Pick up your cross and follow; lose your life to save it; what is my life worth?  Look around you, Peter.  Look closely and then look Jesus in the face.  Again.  Jesus brought you here to teach you that the God you want is not the God you need.  Look at the citizens around you.  How many of them long for better lives, long for someone to love them just the way they are, long for joy rather than merely existing from day to day.  How many see God as some divine judge ready to condemn them at every turn.  How many of these people walking in the street desire, in their heart of hearts, a God who loves them?  If you want to be my disciple, Peter, you need to open your eyes and see God in the people around you – yes, even in sin-city.  You want joy?  Give it to others.  You want unconditional love?  Give it to others.  You want a purpose for your life?  Serve others.  Do not be afraid to walk the dark streets of life.  That is where the neediest souls reside.

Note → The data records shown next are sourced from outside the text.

Lemma retained_run S os a :
  Forall (fun k => k ∈ S) (filter (fun k => k <> key) (flat_map uses os)) ->
  Z.of_nat (size S) < c_maxEntries v0 ->
  Forall op_ok os -> Forall (keeps key (e_expiresAt e0)) os -> retained S a ->
  retained S (run spec_step os a).2.
Proof.
  revert a. induction os as [|o os IH]; intros a Hu Hsize Hok Hk Ha; [done|].
  apply Forall_cons in Hok as [Ho Hok], Hk as [Hko Hk]. cbn [flat_map] in Hu.
  rewrite filter_app in Hu. apply Forall_app in Hu as [Huo Hu]. cbn [run].
  pose proof (retained_step S o a Huo Hsize Ho Hko Ha) as H.
  destruct (spec_step o a) as [x a1]. specialize (IH a1 Hu Hsize Hok Hk H).
  by destruct (run spec_step os a1).
Qed.
End retention.

Section retention_theorem.
Context {U : UnicodeTables}.

(** C23. LRU retention: an entry that was set survives, and is returned fresh,
    as long as its TTL lasts and fewer distinct other keys than the maximal
    number of entries are looked up or set after it; the calls may come in
    any order, and from a cache in any reachable state. *)
Theorem cache_retains opts os0 os t key m ttl now :
  opts_ok opts -> Forall op_ok os0 -> Forall op_ok os ->
  key <> "" -> len key < 65536 ->
  let c := (run step os0 (New opts)).2 in
  let deadline := t + clampTTL c ttl in
  Forall (keeps key deadline) os -> now < deadline ->
  Z.of_nat (size (list_to_set (filter (fun k => k <> key) (flat_map uses os)) : gset bytes))
    < c_maxEntries c ->
  let c' := (run step (OSet t key (Some m) ttl :: os) c).2 in
  (Get now key c').1.1
  = mkGetResult (Some (cloneMessage (cloneMessage m))) true false false.
Proof.
  intros Hopts Hok0 Hok Hkey Hklen c deadline Hkeep Hnow Hsize c'.
  destruct (run_refines os0 (New opts) (New_inv opts)) as [_ [Hinv Habs]]. fold c in Hinv, Habs.
  pose proof (ainv_run os0 ([], New opts) Hok0 (ainv_New opts Hopts)) as Ha.
  change (abs (New opts)) with (([], New opts) : acache) in Habs. rewrite <- Habs in Ha.
  set (S := list_to_set _ : gset bytes) in Hsize.
  destruct (run_refines (OSet t key (Some m) ttl :: os) c Hinv) as [_ [Hinv' Habs']].
  fold c' in Hinv', Habs'.
  assert (retained (view c) t key m ttl S (abs c')) as Hret.
  { rewrite Habs'. cbn [run].
    destruct (spec_step (OSet t key (Some m) ttl) (abs c)) as [x a1] eqn:E.
    assert (a1 = spec_Set t key (Some m) ttl (abs c)) as E1 by by injection E.
    assert (retained (view c) t key m ttl S a1) as H1.
    { pose proof (ainv_step (OSet t key (Some m) ttl) (abs c) Hklen Ha) as Ha1.
      pose proof (step_config (OSet t key (Some m) ttl) (abs c) ltac:(intros [])) as Hcfg.
      rewrite E in Ha1, Hcfg. cbn [snd] in Ha1, Hcfg. split; [done|]. split.
      { by apply (f_equal (fun x => x.1.1.1.1)) in Hcfg. }
      assert (exists l2, a1.1 = new_entry (view c) t key m ttl :: l2) as [l2 ->];
        [|by exists [], (new_entry (view c) t key m ttl), l2].
      rewrite E1. unfold spec_Set, abs. rewrite bool_decide_eq_false_2 by done. cbv zeta.
      destruct (find_key key (abs_list c)) eqn:Hfk; [by eexists|]. bcase; [|by eexists].
      destruct (retained_evict ∅ [] (new_entry (view c) t key m ttl) (abs_list c)
        (a_memory (fun m0 => u64 (m0 + e_size (new_entry (view c) t key m ttl))) (view c))) as [l2 El2].
      - cbn [app map]. apply NoDup_cons. split; [|apply Ha].
        apply absent_keys, find_key_None_inv. done.
      - constructor.
      - apply Ha.
      - cbn [app]. change (c_maxEntries (view c) < len (new_entry (view c) t key m ttl :: abs_list c)).
        len_lia.
      - exists l2. cbn [app] in El2. rewrite <- El2. by destruct (a_evict _). }
    pose proof (retained_run (view c) t key m ttl S os a1) as Hr.
    destruct (run spec_step os a1) as [y a2]. cbn [snd] in *. apply Hr; try done.
    apply Forall_forall. intros k Hk. by apply elem_of_list_to_set. }
  destruct Hret as (Ha' & _ & l1 & e & l2 & Hl & Hs & _). cbn [abs fst] in Hl.
  pose proof (Get_refines now key c' Hinv') as Hg.
  pose proof (spec_Get_cases now key (abs_list c') (view c')) as Hsp.
  change (abs c') with (abs_list c', view c') in Hg.
  destruct (Get now key c') as [[r s] c2], (spec_Get now key (abs_list c', view c')) as [[r' s'] a'].
  destruct Hg as (-> & _ & _). cbn [fst].
  assert (find_key key (abs_list c') = Some e) as Hf.
  { rewrite Hl. destruct Hs as (Hk & _). apply find_key_at; [|done].
    pose proof (ai_keys _ Ha') as Hnd. cbn [abs fst] in Hnd. rewrite Hl, map_app in Hnd.
    apply NoDup_app in Hnd as (_ & Hd & _). apply Forall_forall. intros x Hx E.
    apply (Hd (e_key x)); [by apply list_elem_of_fmap_2|]. cbn [map]. rewrite E, Hk.
    apply elem_of_cons. by left. }
  rewrite Hf in Hsp. destruct Hs as (_ & Ev & _ & Ee & _).
  change (e_expiresAt (new_entry (view c) t key m ttl)) with deadline in Ee.
  destruct Hsp as [(e' & v' & _ & _ & _ & _ & ->)|(He & _)]; [|lia].
  rewrite Ev, Ee. bcase; [done|lia].
Qed.
End retention_theorem.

We are journeying through this Lenten season to Jerusalem and Golgotha.  There is no time for political correctness or trying to meet other people’s expectations.  There are many who need to feel the love of Jesus through the presence and compassion of Jesus’ disciples.  This is serious business.  We are to look in the mirror and see where we have turned away from God.  We are to look in the mirror and confess the God we want, and ask God to take that God away and give us the God we need.  Crosses are heavy.  That’s why Jesus wants us to share the burden.  The cross transforms us into compassionate people and a stronger community.  Amen.

Hymn Of The Month:  More Voices 71  When The Wind of Winter Blows


God of Transfiguration, Your power reveals truth in all its beauty, in all its difficulty, in all its complexity.
You embrace us in our diversities—loving us, accepting us.  We ask you to unite us through the power of your Spirit So that we may work to manifest your presence in creation;

God, in your mercy,

Hear our prayer.

Speak in our voices as we raise them in prayer.  God of Transfiguration:  Illuminate systems of exploitation and injustice:  Systems that dislocate and enslave. Tear down the monuments we build to ourselves and for ourselves:  Cast down self-congratulatory privilege when we seek to pat ourselves on our back When we are only doing what we should or when we are doing nothing and it is you at work. Lift us out of missions that are photo-ops, and lead us into the ongoing work of partnership and community building.

God, in your mercy,

Hear our prayer.

Most Holy God, lead us away from the lofty places, the pretty places, the safe places and into the streets and alleys―Into hospital rooms with lonely patients; Into schoolyards with bullied children―Into places we can’t see because they are on the margins but places that are known to you.

God, in your mercy,

Hear our prayer.

God who calls us, we pray for all deacons who serve your people in Word and Service ministry.  *The call is to stand between, in the liminal and fuzzy boundaries where church and world blur, coaxing folks out of stark categories and into real life where proclaiming the gospel and serving the neighbor are never separate.  You are ordained for action that embodies God’s love on the margins and moves people toward purpose and love that do not require a crucifix, font or altar.  Instead, you show them how God lived in a body, wrapping a towel at your waist, stooping down to fill a basin with water, washing and drying your neighbor’s feet with such care, they are certain they’ve seen Jesus.*  May we all obey the call to love and serve our neighbours.

God, in your mercy,

Hear our prayer

Gather these prayers in the one Jesus taught us to say when we are together: 

*(from Speak It Plain by Meta Herrick Carlson)


SENDING SONG:   Voices United 713  I See A New Heaven


Look forward, look back, look outward, look within, and look around! Learn your histories: those of your family and those of your faith. As you do, remember you are a beloved child of God, a precious sibling of Christ, and a treasured companion to the Holy Spirit. Stay blessed and bless up. Amen.